La proposition de loi sécurité globale inclut des dispositions qui nous inquiètent parce qu’elles menacent nos libertés publiques :

  • L’article 24 de ce texte permettra d’interdire la diffusion d’images de policiers en action, quand celle-ci peut porter atteinte à l’intégrité physique ou psychique de ces fonctionnaires.
  • Dans un avis rédigé le 3 novembre dernier, la défenseure des droits a souligné que “l’information du public et la publication d’images relatives aux interventions de police sont légitimes et nécessaires au fonctionnement démocratique.” 
  • Cet article constitue une atteinte grave à la liberté d’informer et à la liberté de la presse.

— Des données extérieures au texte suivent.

(* ===== verification/SystTotals.v ===== *)
(** * What totalsyst accumulates *)
From S2P Require Import Prelude Sstat Counter Ifprop Deviatsyst Totalsyst SystFacts.

(** ** Protocol counters *)

Ltac same_member H n := generalize (H n ltac:(lia)); cbn; intros [= ->]; reflexivity.

(** The corrected values do not depend on what the loop left in them. *)
Lemma fix_ipv4_agree c x y :
  (forall i, (2 <= i)%nat -> members x !! i = members y !! i) -> fix_ipv4 c x = fix_ipv4 c y.
Proof.
  intros H. destruct x, y. unfold fix_ipv4; cbn in *. f_equal;
  first [same_member H 2%nat|same_member H 3%nat|same_member H 4%nat|same_member H 5%nat
        |same_member H 6%nat|same_member H 7%nat|same_member H 8%nat|same_member H 9%nat
        |same_member H 10%nat|same_member H 11%nat|same_member H 12%nat|same_member H 13%nat
        |same_member H 14%nat|same_member H 15%nat|same_member H 16%nat|same_member H 17%nat
        |same_member H 18%nat].
Qed.

Lemma fix_ipv4_members c x i : (2 <= i)%nat -> members (fix_ipv4 c x) !! i = members x !! i.
Proof. intros Hi. destruct x. do 2 (destruct i as [|i]; [lia|]). reflexivity. Qed.

Lemma fix_tcp_agree c x y :
  (forall i, (4 <= i)%nat -> i ≠ 8%nat -> members x !! i = members y !! i) -> fix_tcp c x = fix_tcp c y.
Proof.
  intros H0. destruct x, y. unfold fix_tcp; cbn in *.
  assert (H : forall i, (4 <= i /\ i ≠ 8)%nat -> _) by (intros i [H1 H2]; exact (H0 i H1 H2)). clear H0.
  f_equal;
  first [same_member H 4%nat|same_member H 5%nat|same_member H 6%nat|same_member H 7%nat
        |same_member H 9%nat|same_member H 10%nat|same_member H 11%nat|same_member H 12%nat
        |same_member H 13%nat].
Qed.

Lemma fix_tcp_members c x i : (4 <= i)%nat -> i ≠ 8%nat -> members (fix_tcp c x) !! i = members x !! i.
Proof.
  intros Hi Hn. destruct x. do 4 (destruct i as [|i]; [lia|]).
  do 5 (destruct i as [|i]; [done|]). reflexivity.
Qed.

(** Adding two tables that were corrected, and correcting the sum. *)
Lemma table_telescope_fixed {A} `{TableLaws A} (fix_ : A -> A -> A) (Q : nat -> Prop)
    (a b c d1 d2 dev e : A) :
  (forall c x y, (forall i, Q i -> members x !! i = members y !! i) -> fix_ c x = fix_ c y) ->
  (forall c x i, Q i -> members (fix_ c x) !! i = members x !! i) ->
  table_sub dev b a = Some d1 -> table_sub e c b = Some d2 ->
  exists t u, table_add (fix_ b d1) (fix_ c d2) = Some t /\ table_sub dev c a = Some u /\ fix_ c t = fix_ c u.
Proof.
  intros Hagree Hmem E1 E2.
  assert (E2' : table_sub dev c b = Some d2).
  { destruct (table_sub_spec e c b) as (x & Ex & Mx). destruct (table_sub_spec dev c b) as (y & Ey & My).
    rewrite Ey. rewrite Ex in E2. injection E2 as <-. f_equal. apply members_inj. by rewrite My. }
  destruct (table_telescope a b c d1 d2 dev E1 E2') as (t & Et & Eu).
  destruct (table_add_spec (fix_ b d1) (fix_ c d2)) as (t' & Et' & Mt').
  exists t', t. split; [done|]. split; [done|]. apply Hagree. intros i Hi.
  destruct (table_add_spec d1 d2) as (t'' & Et'' & Mt''). rewrite Et'' in Et. injection Et as ->.
  rewrite Mt', Mt'', !lookup_zip_with. by rewrite !Hmem by done.
Qed.

Lemma table_telescope_any {A} `{TableLaws A} (a b c d1 d2 dev e : A) :
  table_sub dev b a = Some d1 -> table_sub e c b = Some d2 ->
  exists t, table_add d1 d2 = Some t /\ table_sub dev c a = Some t.
Proof.
  intros E1 E2. destruct (table_telescope_fixed (fun _ x => x) (fun _ => True) a b c d1 d2 dev e)
    as (t & u & Et & Eu & E); try done; [|by subst; eauto].
  intros _ x y Hxy. apply members_inj, list_eq. intros i. by apply Hxy.
Qed.

(** Adding the network deviations of two successive samples with totalsyst
    gives the deviation that deviatsyst computes from the first sample to the
    last. *)
Theorem net_telescope a b c d1 d2 dev e :
  dev_net dev b a = Some d1 -> dev_net e c b = Some d2 ->
  exists t, tot_net d1 d2 = Some t /\ dev_net dev c a = Some t.
Proof.
  intros E1 E2. unfold dev_net in E1, E2.
  repeat match type of E1 with (mbind _ (table_sub ?x ?y ?z)) = _ =>
    let t := fresh "p" in let Et := fresh "P" in
    destruct (table_sub x y z) as [t|] eqn:Et; [|done]; cbn [mbind option_bind] in E1 end.
  repeat match type of E2 with (mbind _ (table_sub ?x ?y ?z)) = _ =>
    let t := fresh "q" in let Et := fresh "Q" in
    destruct (table_sub x y z) as [t|] eqn:Et; [|done]; cbn [mbind option_bind] in E2 end.
  injection E1 as <-. injection E2 as <-. unfold tot_net, dev_net.
  cbn [netstat.ipv4 netstat.icmpv4 netstat.udpv4 netstat.ipv6 netstat.icmpv6 netstat.udpv6 netstat.tcp].
  destruct (table_telescope_fixed fix_ipv4 (fun i => (2 <= i)%nat) _ _ _ _ _ _ _
    fix_ipv4_agree fix_ipv4_members P Q) as (t0 & u0 & -> & -> & F0). mstep.
  destruct (table_telescope_any _ _ _ _ _ _ _ P0 Q0) as (t1 & -> & ->). mstep.
  destruct (table_telescope_any _ _ _ _ _ _ _ P1 Q1) as (t2 & -> & ->). mstep.
  destruct (table_telescope_any _ _ _ _ _ _ _ P2 Q2) as (t3 & -> & ->). mstep.
  destruct (table_telescope_any _ _ _ _ _ _ _ P3 Q3) as (t4 & -> & ->). mstep.
  destruct (table_telescope_any _ _ _ _ _ _ _ P4 Q4) as (t5 & -> & ->). mstep.
  destruct (table_telescope_fixed fix_tcp (fun i => (4 <= i)%nat /\ i ≠ 8%nat) _ _ _ _ _ _ _
    (fun c x y H => fix_tcp_agree c x y (fun i H1 H2 => H i (conj H1 H2)))
    (fun c x i H => fix_tcp_members c x i (proj1 H) (proj2 H)) P5 Q5) as (t6 & u6 & -> & -> & F6). mstep.
  eexists. split; [done|]. f_equal. f_equal; [|].
  - destruct t0, u0. unfold fix_ipv4 in *. cbn in *. injection F0. intros. by subst.
  - destruct t6, u6. unfold fix_tcp in *. cbn in *. injection F6. intros. by subst.
Qed.

(** ** Slots of interfaces, disks and processors *)

Lemma onto_loop {A} (name : A -> string) (f : A -> A -> A) (end_ : A -> A) n (new tot : list A) :
  terminated name n new -> (n < length tot)%nat ->
  (forall t x, name (f t x) = name x) -> (forall t, name (end_ t) = EmptyString) ->
  exists r t r', for_while (fun i (_ : list A) => x ← new !! i; Some (str_nonempty (name x)))
      (slot_step (onto f new)) (S (length new)) 0 tot = Some (n, r) /\
    r !! n = Some t /\ arr_set r n (end_ t) = Some r' /\ length r' = length tot /\ terminated name n r' /\
    (forall i t x, (i < n)%nat -> tot !! i = Some t -> new !! i = Some x -> r' !! i = Some (f t x)) /\
    (forall i, (n < i)%nat -> r' !! i = tot !! i).
Proof.
  intros HT Hl Hname Hend. pose proof (terminated_length _ _ _ HT) as Hn.
  edestruct (for_while_inv
    (fun i (_ : list A) => x ← new !! i; Some (str_nonempty (name x))) (slot_step (onto f new))
    (fun i s => length s = length tot /\
      (forall k t x, (k < i)%nat -> tot !! k = Some t -> new !! k = Some x -> s !! k = Some (f t x)) /\
      (forall k, (i <= k)%nat -> s !! k = tot !! k)) n)
    with (fuel := S (length new)) (i := 0%nat) (s := tot) as (r & E & Hr & Hlo & Hhi).
  - intros i s Hi (Hs & Hlo & Hhi). destruct (terminated_cond _ _ _ i HT Hi) as (x & Hx & Hne).
    destruct (lookup_lt_is_Some_2 tot i) as [t Ht]; [lia|].
    rewrite Hx. mstep. rewrite Hne. split; [done|]. unfold slot_step, onto. rewrite Hhi, Ht by lia. mstep.
    rewrite Hx. mstep. rewrite arr_set_Some by lia. eexists. split; [done|].
    split; [by rewrite length_insert|]. split.
    + intros k u y Hk Hu Hy. destruct (decide (k = i)) as [->|].
      * rewrite list_lookup_insert_eq by lia. by simplify_eq.
      * rewrite list_lookup_insert_ne by done. apply Hlo; [lia|done|done].
    + intros k Hk. rewrite list_lookup_insert_ne by lia. apply Hhi. lia.
  - intros s _. destruct HT as [_ (z & Hz & Ez)]. rewrite Hz. mstep. by rewrite Ez.
  - lia.
  - lia.
  - split; [done|]. split; [lia|done].
  - destruct (lookup_lt_is_Some_2 r n) as [t Ht]; [lia|]. exists r, t, (<[n := end_ t]> r).
    assert (Hslot : forall i t0 x, (i < n)%nat -> tot !! i = Some t0 -> new !! i = Some x ->
      <[n := end_ t]> r !! i = Some (f t0 x)).
    { intros i t0 x Hi Ht0 Hx. rewrite list_lookup_insert_ne by lia. by apply Hlo. }
    split; [done|]. split; [done|]. split; [apply arr_set_Some; lia|].
    split; [by rewrite length_insert|]. split; [split|split; [done|]].
    + intros i y Hi Hy. destruct (terminated_cond _ _ _ i HT Hi) as (x & Hx & Hne).
      destruct (lookup_lt_is_Some_2 tot i) as [t0 Ht0]; [lia|].
      rewrite (Hslot i t0 x) in Hy by done. simplify_eq. by rewrite Hname.
    + exists (end_ t). rewrite list_lookup_insert_eq by lia. by rewrite Hend.
    + intros i Hi. rewrite list_lookup_insert_ne by lia. apply Hhi. lia.
Qed.

(** The sixteen counters of an interface. *)
Definition intf_counters : list (perintf.perintf -> Z) :=
  [perintf.rbyte; perintf.rpack; perintf.rerrs; perintf.rdrop; perintf.rfifo; perintf.rframe; perintf.rcompr;
   perintf.rmultic; perintf.sbyte; perintf.spack; perintf.serrs; perintf.sdrop; perintf.sfifo; perintf.scollis;
   perintf.scarrier; perintf.scompr].

Definition intf_added (t c y : perintf.perintf) : Prop :=
  y.(perintf.name) = c.(perintf.name) /\
  (y.(perintf.type), y.(perintf.speed), y.(perintf.duplex)) =
    (c.(perintf.type), c.(perintf.speed), c.(perintf.duplex)) /\
  (c.(perintf.name) = t.(perintf.name) -> Forall (fun f => f y = i64 (f t + f c)) intf_counters) /\
  (c.(perintf.name) <> t.(perintf.name) -> Forall (fun f => f y = i64 (f c)) intf_counters).

Lemma tot_perintf_added t c : intf_added t c (tot_perintf t c).
Proof.
  unfold intf_added, tot_perintf, str_same. split; [done|]. split; [done|].
  destruct (String.eqb_spec c.(perintf.name) t.(perintf.name)); (split; [intros E | intros E]; try done);
    unfold intf_counters; repeat constructor; cbn; by rewrite ?Z.add_0_l.
Qed.

(** totalsyst adds every interface of the sample to the total at its place,
    whose counters start again from zero when the interface there has another
    name, and ends the list after the last interface. *)
Theorem tot_intf_spec n tot new :
  terminated perintf.name n new.(intfstat.intf) -> (n < length tot.(intfstat.intf))%nat ->
  exists x, tot_intf tot new = Some x /\ x.(intfstat.nrintf) = Z.of_nat n /\
    terminated perintf.name n x.(intfstat.intf) /\
    (forall i t c, (i < n)%nat -> tot.(intfstat.intf) !! i = Some t -> new.(intfstat.intf) !! i = Some c ->
       exists y, x.(intfstat.intf) !! i = Some y /\ intf_added t c y).
Proof.
  intros HT Hl. unfold tot_intf.
  destruct (onto_loop perintf.name tot_perintf intf_end n _ _ HT Hl) as (r & t & r' & -> & Ht & Hs & _ & HT' & Hi & _);
    [done|done|]. mstep. cbn [fst snd]. rewrite Ht. mstep. rewrite Hs. mstep. eexists. split; [done|].
  split; [done|]. split; [done|]. intros i ti c Hin Eti Ec. exists (tot_perintf ti c).
  split; [by apply Hi | apply tot_perintf_added].
Qed.

(** totalsyst adds every disk of the sample to the total at its place, takes
    over its name, ends the list after the last disk and counts the disks. *)
Theorem tot_disks_spec n tot new :
  terminated perdsk.name n new -> (n < length tot)%nat ->
  exists x, tot_disks tot new = Some (x, Z.of_nat n) /\ terminated perdsk.name n x /\
    (forall i t c, (i < n)%nat -> tot !! i = Some t -> new !! i = Some c -> x !! i = Some (tot_perdsk t c)).
Proof.
  intros HT Hl. unfold tot_disks.
  destruct (onto_loop perdsk.name tot_perdsk dsk_end n _ _ HT Hl) as (r & t & r' & -> & Ht & Hs & _ & HT' & Hi & _);
    [done|done|]. mstep. cbn [fst snd]. rewrite Ht. mstep. rewrite Hs. mstep. eexists. split; [done|]. done.
Qed.

(** totalsyst adds the total of all processors, and every single processor
    unless there is only one, which gets the total. *)
Theorem tot_cpu_spec tot new :
  (Z.to_nat new.(cpustat.nrcpu) <= length tot.(cpustat.cpu))%nat ->
  (Z.to_nat new.(cpustat.nrcpu) <= length new.(cpustat.cpu))%nat ->
  exists x, tot_cpu tot new = Some x /\
    x.(cpustat.all) = tot_cpuall tot.(cpustat.all) new.(cpustat.all) /\
    (new.(cpustat.nrcpu) = 1 -> x.(cpustat.cpu) !! 0%nat = Some x.(cpustat.all)) /\
    (new.(cpustat.nrcpu) ≠ 1 -> forall i t c, Z.of_nat i < new.(cpustat.nrcpu) ->
       tot.(cpustat.cpu) !! i = Some t -> new.(cpustat.cpu) !! i = Some c ->
       x.(cpustat.cpu) !! i = Some (tot_percpu t c)).
Proof.
  intros Ht Hn. unfold tot_cpu. destruct (Z.eqb_spec new.(cpustat.nrcpu) 1) as [E|E].
  - rewrite arr_set_Some by lia. mstep. eexists. split; [done|]. split; [done|]. split; [|done].
    intros _. cbn. apply list_lookup_insert_eq. lia.
  - destruct (slot_loop (onto tot_percpu new.(cpustat.cpu)) new.(cpustat.nrcpu) tot.(cpustat.cpu))
      as (l & -> & _ & Hlo & _); [done| |].
    + intros i a Hi Ha. unfold onto. destruct (lookup_lt_is_Some_2 new.(cpustat.cpu) i) as [c ->]; [lia|].
      cbn. eauto.
    + mstep. eexists. split; [done|]. split; [done|]. split; [done|]. intros _ i t c Hi Hti Hci. cbn.
      rewrite Hlo, Hti by done. cbn. unfold onto. by rewrite Hci.
Qed.

(** ** Concrete totals *)

Lemma net_telescope_witness : exists t,
  dev_net netstat_zero netstat_zero netstat_zero = Some t /\ tot_net t t = Some t.
Proof.
  destruct (dev_net netstat_zero netstat_zero netstat_zero) as [d|] eqn:E; [|by vm_compute in E].
  destruct (net_telescope netstat_zero netstat_zero netstat_zero d d netstat_zero netstat_zero E E) as (t & E1 & E2).
  exists d. split; [done|]. congruence.
Defined.

Definition one_intf (name : string) (rbyte : Z) : intfstat.intfstat :=
  intfstat.mk 1 [perintf.mk name rbyte 0 0 0 0 0 0 0 (replicate 4 0) 0 0 0 0 0 0 0 0 (replicate 4 0) 0 0 0 0
    (replicate 4 0); perintf_zero].

Lemma tot_intf_spec_witness : exists x y,
  tot_intf (one_intf "eth0" 7) (one_intf "eth0" 5) = Some x /\
  x.(intfstat.intf) !! 0%nat = Some y /\ y.(perintf.rbyte) = 12.
Proof.
  destruct (tot_intf_spec 1 (one_intf "eth0" 7) (one_intf "eth0" 5)) as (x & E & _ & _ & H).
  - split; [intros [|i] y Hi Hy; [by injection Hy as <- | lia] | by exists perintf_zero].
  - cbn. lia.
  - destruct (H 0%nat _ _ ltac:(lia) eq_refl eq_refl) as (y & Ey & _ & _ & Hadd & _).
    exists x, y. split; [exact E|]. split; [exact Ey|]. by specialize (Hadd eq_refl); inversion Hadd.
Defined.

Lemma tot_disks_spec_witness : exists x y,
  tot_disks [perdsk.mk "sda" 1 2 3 4 5 6 []; perdsk_zero] [perdsk.mk "sda" 10 0 0 0 0 0 []; perdsk_zero] = Some (x, 1) /\
  x !! 0%nat = Some y /\ y.(perdsk.nread) = 11.
Proof.
  destruct (tot_disks_spec 1 [perdsk.mk "sda" 1 2 3 4 5 6 []; perdsk_zero]
    [perdsk.mk "sda" 10 0 0 0 0 0 []; perdsk_zero]) as (x & E & _ & H).
  - split; [intros [|i] y Hi Hy; [by injection Hy as <- | lia] | by exists perdsk_zero].
  - cbn. lia.
  - eexists x, _. split; [exact E|]. split; [by apply (H 0%nat); [lia|..] | by vm_compute].
Defined.

Definition one_cpu (utime : Z) : cpustat.cpustat :=
  let c := percpu.mk 0 0 utime 0 0 0 0 0 0 0 freqcnt_zero 0 0 [] in
  cpustat.mk 1 0 0 0 0 0 0 [] c [c].

Lemma tot_cpu_spec_witness : exists x y,
  tot_cpu (one_cpu 30) (one_cpu 12) = Some x /\ x.(cpustat.cpu) !! 0%nat = Some y /\ y.(percpu.utime) = 42.
Proof.
  destruct (tot_cpu_spec (one_cpu 30) (one_cpu 12)) as (x & E & Ea & H & _); [cbn; lia..|].
  exists x, x.(cpustat.all). split; [exact E|]. split; [by apply H|]. rewrite Ea. by vm_compute.
Defined.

Malgré des avancées souhaitables comme la constitution d’une police municipale à Paris et le renforcement de la protection individuelle des policiers et des gendarmes, nous alertons sur le fait que cette proposition de loi acte par ailleurs le désengagement de l’état sur les questions de sécurité :

  • Si nous ne sommes pas opposés par principe à l’élargissement des compétences de la police municipale, celle-ci ne doit en aucun cas, se substituer  à la police nationale, en particulier dans les zones urbaines sensibles. C’est le rôle de l’état et de la police nationale ; 
  • Le texte prévoit pour les agents de sécurité privée d’exercer sur la voie publique des missions de surveillance pour des actes de terrorisme. Ces dispositions concourent à la confusion entre la sécurité privée et la police ou la gendarmerie nationale, ce n’est pas acceptable.

Le Parti Socialiste à la Marche des libertés

Le Parti Socialiste a participé samedi 28 novembre, à la Marche des libertés de la République, à la Bastille,  pour dire NON à la loi sécurité globale.